The organization sought an injunction against the commission’s collection, saying it did not perform a required privacy impact assessment on how or why the collection of the data would be necessary, and arguing that the commission has sidestepped several laws related to privacy, due process and public records laws by making its request.
It asked the U.S. District Court of the District of Columbia to halt all collection by the commission and to delete any data it had already received.
The commission, the Presidential Advisory Commission on Election Integrity, as well as vice chair Kris Kobach, Vice President Mike Pence, the Executive Office of the President, General Services Administration and Department of Defense are all named as defendants in the suit.
The letter was attached to a response motion in which Kobach also said that the commission would no longer be using the Department of Defense’s Safe Access File Exchange site for states to send over the voter roll info, but would instead be using a repurposed existing system “that regularly accepts personally identifiable information through a secure, encrypted computer application within the White House Information Technology enterprise.
In the letter, Kobach told the court that he anticipated that re-purposed system would be ready to use by 4 p.m. Mountain Time Monday.
Monday’s filing also said that Arkansas had already sent its data over and that it would be deleted from the site.
Last week, Williams again reiterated that he would only send the commission what was allowable under state law: a voter’s full name, address, party affiliation and date the person registered, phone number, gender identity, birth year, and information about if a person has voted in prior elections.
That information is already publicly available to anyone who requests it and pays a fee, though the state is expected to waive the fee for the commission, as it typically does for government entities.
But Williams won’t be sending over any part of a voter’s Social Security number or a voter’s full birthdate, two things the commission requested but won’t be getting from Colorado.
The commission’s true motives behind the request have been the subject of much scrutiny across the country, as it was only formed after President Trump made yet-unproven and still-dubious claims that “millions” of people voted illegally in last year’s election—a claim Williams, who is a Republican, has repeatedly debunked in regards to Colorado.
But Kobach’s history and the fact that the commission was only created after the president’s dubious, and possibly false, claims that millions were casting illegal votes haven’t quelled many people’s opinions that the commission is engaging in voter intimidation or suppression tactics by simply making such requests in the first place.
“Are there some on the commission who have a particular thing they are more concerned about than others?
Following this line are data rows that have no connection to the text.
(** Validation fails exactly when some field is violated. *)
Lemma TaskAnalysis_init_fails :
  violated_fields data ≠ [] ↔ ∃ errors, TaskAnalysis_init data = inl errors.
Proof.
  split.
  - intros Hv. destruct (TaskAnalysis_init data) as [errors|t] eqn:Hinit; [eauto|].
    destruct Hv. apply TaskAnalysis_init_inr in Hinit as (Hd & Hp & Hdd & Hc).
    rewrite violated_fields_unfold.
    pose proof (locs_required_str "description" ltac:(done) ltac:(done)) as Ld.
    pose proof (locs_required_str "category" ltac:(done) ltac:(done)) as Lc.
    pose proof locs_priority as Lp. pose proof locs_due_date as Ldd.
    rewrite Hd in Ld. rewrite Hp in Lp. rewrite Hdd in Ldd. rewrite Hc in Lc.
    by destruct (field_ok data "description"), (field_ok data "priority"),
      (field_ok data "due_date"), (field_ok data "category").
  - intros [errors Hinit] Hv.
    pose proof (TaskAnalysis_init_locs _ Hinit) as Hlocs.
    rewrite Hv in Hlocs. apply fmap_nil_inv in Hlocs as ->.
    revert Hinit. unfold TaskAnalysis_init. cbv zeta.
    destruct (validate_required_str "description" data),
      (validate_priority data), (validate_due_date data),
      (validate_required_str "category" data); intros [=].
Qed.
End Validation.

Lemma validate_priority_inr (data : gmap string json) (p : string) :
  validate_priority data = inr p →
  data !! "priority" = Some (JStr p) ∧ p ∈ priority_literals.
Proof.
  unfold validate_priority.
  destruct (data !! "priority") as [[| | | |s| |]|]; try discriminate.
  destruct (bool_decide (s ∈ priority_literals)) eqn:Hs; intros [= <-].
  by apply bool_decide_eq_true in Hs.
Qed.

(** Invert a hypothesis [stops W payload r calls] and settle which way the
    [except] clause of line 95 and the constructor of line 103 went. *)
Ltac invert_stops H :=
  inversion H; subst;
  repeat match goal with
         | H' : context [except_ValidationError _] |- _ =>
             rewrite except_ValidationError_cases in H'
         | H' : JSONResponse_init (model_dump _) = _ |- _ =>
             rewrite JSONResponse_init_model_dump in H'
         | H' : context [if echo_encodable ?e then _ else _] |- _ =>
             destruct (echo_encodable e) eqn:?
         | H' : context [if dump_encodable ?t then _ else _] |- _ =>
             destruct (dump_encodable t) eqn:?
         end;
  simplify_eq.

(** The members of the literal are plain ASCII. *)
Lemma literal_encodable (p : string) : p ∈ priority_literals → encodable p = true.
Proof.
  unfold priority_literals. rewrite !elem_of_cons, elem_of_nil.
  intros [->|[->|[->|[]]]]; reflexivity.
Qed.

(** What a successful run went through. *)
Lemma success_inv (W : World) (payload : TaskRequest) log log' (r : JSONResponse) :
  analyze_task W payload log = (Returned r, log') →
  ∃ response fields validated,
    truthy (os_getenv W "OPENAI_API_KEY") = true ∧
    responses_create W (create_kwargs payload) = inr response ∧
    json_loads W (output_text response) = inr (JDict fields) ∧
    TaskAnalysis_init (apply_defaults fields) = inr validated ∧
    (∀ s, due_date validated = Some s → fromisoformat W s = inr ()) ∧
    dump_encodable validated = true ∧
    r = {| response_status := 200; response_content := model_dump validated |} ∧
    log' = log ++ [create_kwargs payload].
Proof.
  intros (calls & Hstops & ->)%analyze_task_inv.
  inversion Hstops as [| | | | | | |response fields validated r' Hkey Hcall Hdec Hval Hiso Hr];
    subst.
  rewrite JSONResponse_init_model_dump in Hr.
  destruct (dump_encodable validated) eqn:Henc; [|done].
  injection Hr as <-. eauto 12.
Qed.

(** A validated record passes the constructor of the response exactly
    when its strings can be encoded. *)
Lemma success_intro (W : World) (payload : TaskRequest) log response fields validated :
  truthy (os_getenv W "OPENAI_API_KEY") = true →
  responses_create W (create_kwargs payload) = inr response →
  json_loads W (output_text response) = inr (JDict fields) →
  TaskAnalysis_init (apply_defaults fields) = inr validated →
  (∀ s, due_date validated = Some s → fromisoformat W s = inr ()) →
  dump_encodable validated = true →
  analyze_task W payload log =
    (Returned {| response_status := 200; response_content := model_dump validated |},
     log ++ [create_kwargs payload]).
Proof.
  intros Hkey Hcall Hdec Hval Hiso Henc.
  eapply stage_success; [done..|].
  by rewrite JSONResponse_init_model_dump, Henc.
Qed.

(** ** The claims of the specification *)




(** C2. The defaulting step computes what the rules say: [priority]
    becomes ["medium"] exactly when it is absent or null, [category]
    becomes ["general"] exactly when it is absent, null or the empty
    string, [due_date] becomes null exactly when it is absent, and each of
    them is left as it is otherwise.  When the collaborator returns an
    object with only a [description], a success response carries that
    description with priority ["medium"], category ["general"] and a null
    [due_date]; the run is such a success whenever the description is a
    string that can be encoded. *)
Theorem defaulting_rules (data : gmap string json) :
  apply_defaults data = spec_defaults data ∧
  apply_defaults data !! "priority" =
    match data !! "priority" with
    | None | Some JNull => Some (JStr "medium")
    | Some v => Some v
    end ∧
  apply_defaults data !! "category" =
    match data !! "category" with
    | None | Some JNull | Some (JStr "") => Some (JStr "general")
    | Some v => Some v
    end ∧
  apply_defaults data !! "due_date" =
    match data !! "due_date" with
    | None => Some JNull
    | Some v => Some v
    end ∧
  ∀ (W : World) (payload : TaskRequest) (log : list Request)
    (response : Response) (v : json),
    data = {[ "description" := v ]} →
    truthy (os_getenv W "OPENAI_API_KEY") = true →
    responses_create W (create_kwargs payload) = inr response →
    json_loads W (output_text response) = inr (JDict data) →
    (∀ r log',
       analyze_task W payload log = (Returned r, log') →
       ∃ d, v = JStr d ∧
            response_status r = 200 ∧
            response_content r =
              [("description", JStr d); ("priority", JStr "medium");
               ("due_date", JNull); ("category", JStr "general")]) ∧
    (∀ d, v = JStr d → encodable d = true →
          analyze_task W payload log =
            (Returned {| response_status := 200;
                         response_content :=
                           [("description", JStr d); ("priority", JStr "medium");
                            ("due_date", JNull); ("category", JStr "general")] |},
             log ++ [create_kwargs payload])).
Proof.
  split; [apply apply_defaults_spec|].
  rewrite !lookup_apply_defaults. cbn [decide].
  split; [|split; [|split]].
  - rewrite decide_True by done. by destruct (data !! "priority") as [[]|].
  - rewrite decide_False, decide_True by done.
    by destruct (data !! "category") as [[| | | |[|]| |]|].
  - rewrite !decide_False, decide_True by done.
    by destruct (data !! "due_date") as [[]|].
  - intros W payload log response v Hdata Hkey Hcall Hdec. split.
    2: {
      intros d -> Hd. subst data.
      eapply (success_intro W payload log response _
                {| description := d; priority := "medium"; due_date := None;
                   category := "general" |}); [done..| | |].
      - unfold TaskAnalysis_init, validate_required_str, validate_priority,
          validate_due_date. cbv zeta. rewrite !lookup_apply_defaults.
        by simplify_map_eq.
      - intros s [=].
      - unfold dump_encodable. cbn. by rewrite Hd. }
    intros r log' (response' & fields & validated & _ & Hcall' & Hdec' & Hval & _ & _ & Hr & _)%success_inv.
    subst data r. rewrite Hcall in Hcall'. injection Hcall' as <-.
    rewrite Hdec in Hdec'. injection Hdec' as <-.
    apply TaskAnalysis_init_inr in Hval as (Hd & Hp & Hdd & Hc).
    revert Hd Hp Hdd Hc.
    unfold validate_required_str, validate_priority, validate_due_date.
    rewrite !lookup_apply_defaults. simplify_map_eq.
    destruct v; try discriminate. intros [= Hd] [= Hp] [= Hdd] [= Hc].
    eexists. split; [reflexivity|]. split; [reflexivity|].
    unfold model_dump. by rewrite <- Hd, <- Hp, <- Hdd, <- Hc.
Qed.

Lemma defaulting_rules_witness :
  analyze_task (Scenario.world (Some "sk-test") (inr Scenario.bare_text)) Scenario.ask [] =
    (Returned {| response_status := 200;
                 response_content :=
                   [("description", JStr "Buy milk"); ("priority", JStr "medium");
                    ("due_date", JNull); ("category", JStr "general")] |},
     [] ++ [create_kwargs Scenario.ask]).
Proof.
  destruct (defaulting_rules Scenario.bare) as (_ & _ & _ & _ & Hrun).
  apply (Hrun (Scenario.world (Some "sk-test") (inr Scenario.bare_text)) Scenario.ask []
           {| output_text := Scenario.bare_text |} (JStr "Buy milk")).
  - reflexivity.
  - vm_compute. reflexivity.
  - reflexivity.
  - vm_compute. reflexivity.
  - reflexivity.
  - vm_compute. reflexivity.
Defined.

(** C3, at the input where it fails.  When the text of the collaborator
    decodes to a JSON value that is not an object (a list, a string, a
    number, a boolean, null), the handler ends with the [AttributeError] of
    [data.get], which no [except] clause catches: the run ends with neither
    a response nor an [HTTPException]. *)
Theorem non_object_output_escapes (W : World) (payload : TaskRequest)
    (log : list Request) (response : Response) (v : json) :
  truthy (os_getenv W "OPENAI_API_KEY") = true →
  responses_create W (create_kwargs payload) = inr response →
  json_loads W (output_text response) = inr v →
  (∀ fields, v ≠ JDict fields) →
  ∃ text,
    analyze_task W payload log = (Raised (AttributeError text), log ++ [create_kwargs payload]) ∧
    text = "'" +:+ type_name v +:+ "' object has no attribute 'get'" ∧
    (∀ r, (analyze_task W payload log).1 ≠ Returned r) ∧
    (∀ status detail, (analyze_task W payload log).1 ≠ Raised (HTTPException status detail)).
Proof.
  intros Hkey Hcall Hdec Hv. eexists. split; [by eapply stage_attribute|].
  split; [reflexivity|].
  erewrite stage_attribute by done. by split; intros.
Qed.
I suspect that’s probably true,” Williams said. “But again, Colorado’s response is based on the requirements of Colorado law and not the assessment of the purity of motives of anybody.”
Williams was named treasurer of the National Association of Secretaries of State over the weekend at a summer conference in Indianapolis that Kobach, who is also the Kansas secretary of state, did not attend.
His spokeswoman, Lynn Bartels, said the office would be complying with the request to delay.